When ER&E's first commercial cat cracking facility went on-line in 1942, the U.S. had just entered World War II and was facing a shortage of high-octane aviation gasoline. This new process allowed the U.S. petroleum industry to increase output of aviation fuel dramatically over the next three years. Fluid cat cracking also aided the rapid buildup of butadiene production. Butadiene was needed for ER&E's process for making synthetic butyl rubber, a new technology vital to the Allied war effort. Murphree was born in Bayonne, New Jersey, moving as a youngster to Kentucky.
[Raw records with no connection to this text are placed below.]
(** The writes [ws], made while the count of [uuid4] calls went from [lo]
    to [hi], carry the values of distinct calls among these, in order. *)
Definition marked (E : externals) (lo hi : nat) (ws : list (string * dict))
    : Prop :=
  lo ≤ hi ∧
  ∃ ks, StronglySorted lt ks ∧ Forall (λ k, lo ≤ k < hi) ks ∧
        Forall2 (λ x k, marker_of x = Some (uuid_source E k)) ws ks.

(** A computation whose writes are marked by its own [uuid4] calls. *)
Definition tracked (E : externals) {A} (m : M A) : Prop :=
  ∀ w, ∃ ws, wrote w (m w).2 ws ∧
             marked E (uuid_calls w) (uuid_calls (m w).2) ws.

(** The statuses written for a job since the start, oldest first. *)
Definition statuses_of_job (job_id : string) (w : world) : list string :=
  rev (omap status_of (filter (λ x, x.1 = job_id) (history w))).

(** The life of a job: nothing yet, or [pending], then [processing] any
    number of times, then at most one of [completed] and [failed]. *)
Definition lifecycle (statuses : list string) : Prop :=
  statuses = [] ∨
  ∃ n ending,
    statuses = "pending" :: replicate n "processing" ++ ending ∧
    (ending = [] ∨ ending = ["completed"] ∨ ending = ["failed"]).

(** What holds of the server after every sequence of events when [uuid4]
    never repeats a value. *)
Record server_ok (E : externals) (sv : server) : Prop := ServerOk {
  ok_coherent :
    tasks_storage (state sv) = replay (rev (history (state sv))) ∅;
  ok_issued :
    Forall (λ x : string * dict,
              ∃ k, k < uuid_calls (state sv) ∧ x.1 = uuid_source E k)
           (history (state sv));
  ok_waiting :
    Forall (λ t, (∃ k, k < uuid_calls (state sv) ∧
                      task_id_of t = uuid_source E k) ∧
                 statuses_of_job (task_id_of t) (state sv) = ["pending"])
           (background sv);
  ok_distinct : NoDup (task_id_of <$> background sv);
  ok_lifecycle : ∀ job_id, lifecycle (statuses_of_job job_id (state sv));
  ok_markers :
    ∃ ks, StronglySorted gt ks ∧
          Forall (λ k, k < uuid_calls (state sv)) ks ∧
          Forall2 (λ x k, marker_of x = Some (uuid_source E k))
                  (history (state sv)) ks
}.

(** * Reasoning about the monad *)

Lemma bind_Returns {A B} (m : M A) (f : A → M B) w a w' :
  m w = (Returns a, w') → (m ≫= f) w = f a w'.
Proof. intros H. unfold mbind, M_bind. by rewrite H. Qed.

Lemma bind_Raises {A B} (m : M A) (f : A → M B) w e w' :
  m w = (Raises e, w') → (m ≫= f) w = (Raises e, w').
Proof. intros H. unfold mbind, M_bind. by rewrite H. Qed.

Lemma bind_OutOfFuel {A B} (m : M A) (f : A → M B) w w' :
  m w = (OutOfFuel, w') → (m ≫= f) w = (OutOfFuel, w').
Proof. intros H. unfold mbind, M_bind. by rewrite H. Qed.

(** ** Writes to the registry *)

Lemma wrote_nil w w' :
  history w' = history w → tasks_storage w' = tasks_storage w → wrote w w' [].
Proof. intros H1 H2. by split. Qed.

Lemma wrote_app w1 w2 w3 ws1 ws2 :
  wrote w1 w2 ws1 → wrote w2 w3 ws2 → wrote w1 w3 (ws1 ++ ws2).
Proof.
  intros [H1 H1'] [H2 H2']. split.
  - rewrite H2, H1, rev_app_distr. by rewrite app_assoc.
  - rewrite H2', H1'. unfold replay. by rewrite foldl_app.
Qed.

Lemma wrote_inj w w' ws1 ws2 : wrote w w' ws1 → wrote w w' ws2 → ws1 = ws2.
Proof.
  intros [H1 _] [H2 _]. rewrite H1 in H2.
  apply app_inv_tail in H2.
  by rewrite <- (rev_involutive ws1), H2, rev_involutive.
Qed.

Lemma silent_eq {A} (m : M A) w o w' :
  silent m → m w = (o, w') →
  history w' = history w ∧ tasks_storage w' = tasks_storage w.
Proof. intros Hm Hw. specialize (Hm w). rewrite Hw in Hm. apply Hm. Qed.

Lemma silent_ret {A} (a : A) : silent (mret a).
Proof. intros w. by apply wrote_nil. Qed.

Lemma silent_raise {A} e : silent (@raise A e).
Proof. intros w. by apply wrote_nil. Qed.

Lemma silent_out_of_fuel {A} : silent (@out_of_fuel A).
Proof. intros w. by apply wrote_nil. Qed.

Lemma silent_call {A} (r : exn + A) : silent (call r).
Proof. destruct r; [apply silent_raise | apply silent_ret]. Qed.

Lemma silent_bind {A B} (m : M A) (f : A → M B) :
  silent m → (∀ a, silent (f a)) → silent (m ≫= f).
Proof.
  intros Hm Hf w. destruct (m w) as [[a|e|] w1] eqn:Hw.
  - rewrite (bind_Returns _ _ _ _ _ Hw).
    change [] with (@nil (string * dict) ++ [])%list.
    eapply wrote_app; [|apply Hf]. specialize (Hm w). by rewrite Hw in Hm.
  - rewrite (bind_Raises _ _ _ _ _ Hw). specialize (Hm w). by rewrite Hw in Hm.
  - rewrite (bind_OutOfFuel _ _ _ _ Hw). specialize (Hm w). by rewrite Hw in Hm.
Qed.

Lemma silent_try_except {A} (body : M A) handler :
  silent body → (∀ e, silent (handler e)) → silent (try_except body handler).
Proof.
  intros Hb Hh w. unfold try_except. specialize (Hb w).
  destruct (body w) as [[a|e|] w1] eqn:Hw; try done.
  destruct (is_Exception e); [|done].
  change [] with (@nil (string * dict) ++ [])%list.
  eapply wrote_app; [apply Hb | apply Hh].
Qed.

Lemma silent_try_except_all {A} (body handler : M A) :
  silent body → silent handler → silent (try_except_all body handler).
Proof.
  intros Hb Hh w. unfold try_except_all. specialize (Hb w).
  destruct (body w) as [[a|e|] w1] eqn:Hw; try done.
  change [] with (@nil (string * dict) ++ [])%list.
  eapply wrote_app; [apply Hb | apply Hh].
Qed.

Lemma silent_for_each {A B} (step : B → A → M B) xs acc :
  (∀ acc x, silent (step acc x)) → silent (for_each step xs acc).
Proof.
  intros Hs. revert acc. induction xs as [|x xs IH]; intros acc; simpl.
  - apply silent_ret.
  - apply silent_bind; [apply Hs | apply IH].
Qed.

Create HintDb silent discriminated.
#[export] Hint Resolve silent_ret silent_raise silent_out_of_fuel silent_call
  silent_bind silent_try_except silent_try_except_all silent_for_each : silent.

Ltac silent :=
  repeat first
    [ progress intros
    | apply silent_ret | apply silent_raise | apply silent_out_of_fuel
    | apply silent_call | apply silent_bind | apply silent_try_except
    | apply silent_try_except_all | apply silent_for_each
    | match goal with
      | |- silent (if ?b then _ else _) => destruct b
      | |- silent (match ?x with _ => _ end) => destruct x
      | |- silent (let _ := _ in _) => cbv zeta
      end
    | solve [eauto with silent] ].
At the University of Kentucky, he graduated with undergraduate degrees in chemistry and mathematics in 1920, and then with a master's degree in chemistry in 1921. After teaching high school and working for several years, in 1930 he joined what was then Standard Oil of New Jersey. From 1947 to 1962, he served as president.
Murphree, who was a member of the committee that organized the Manhattan Project, was widely recognized as a leader in the fields of synthetic toluene, butadiene and hydrocarbon synthesis, fluid cat cracking, fluid hydroforming, and fluid coking.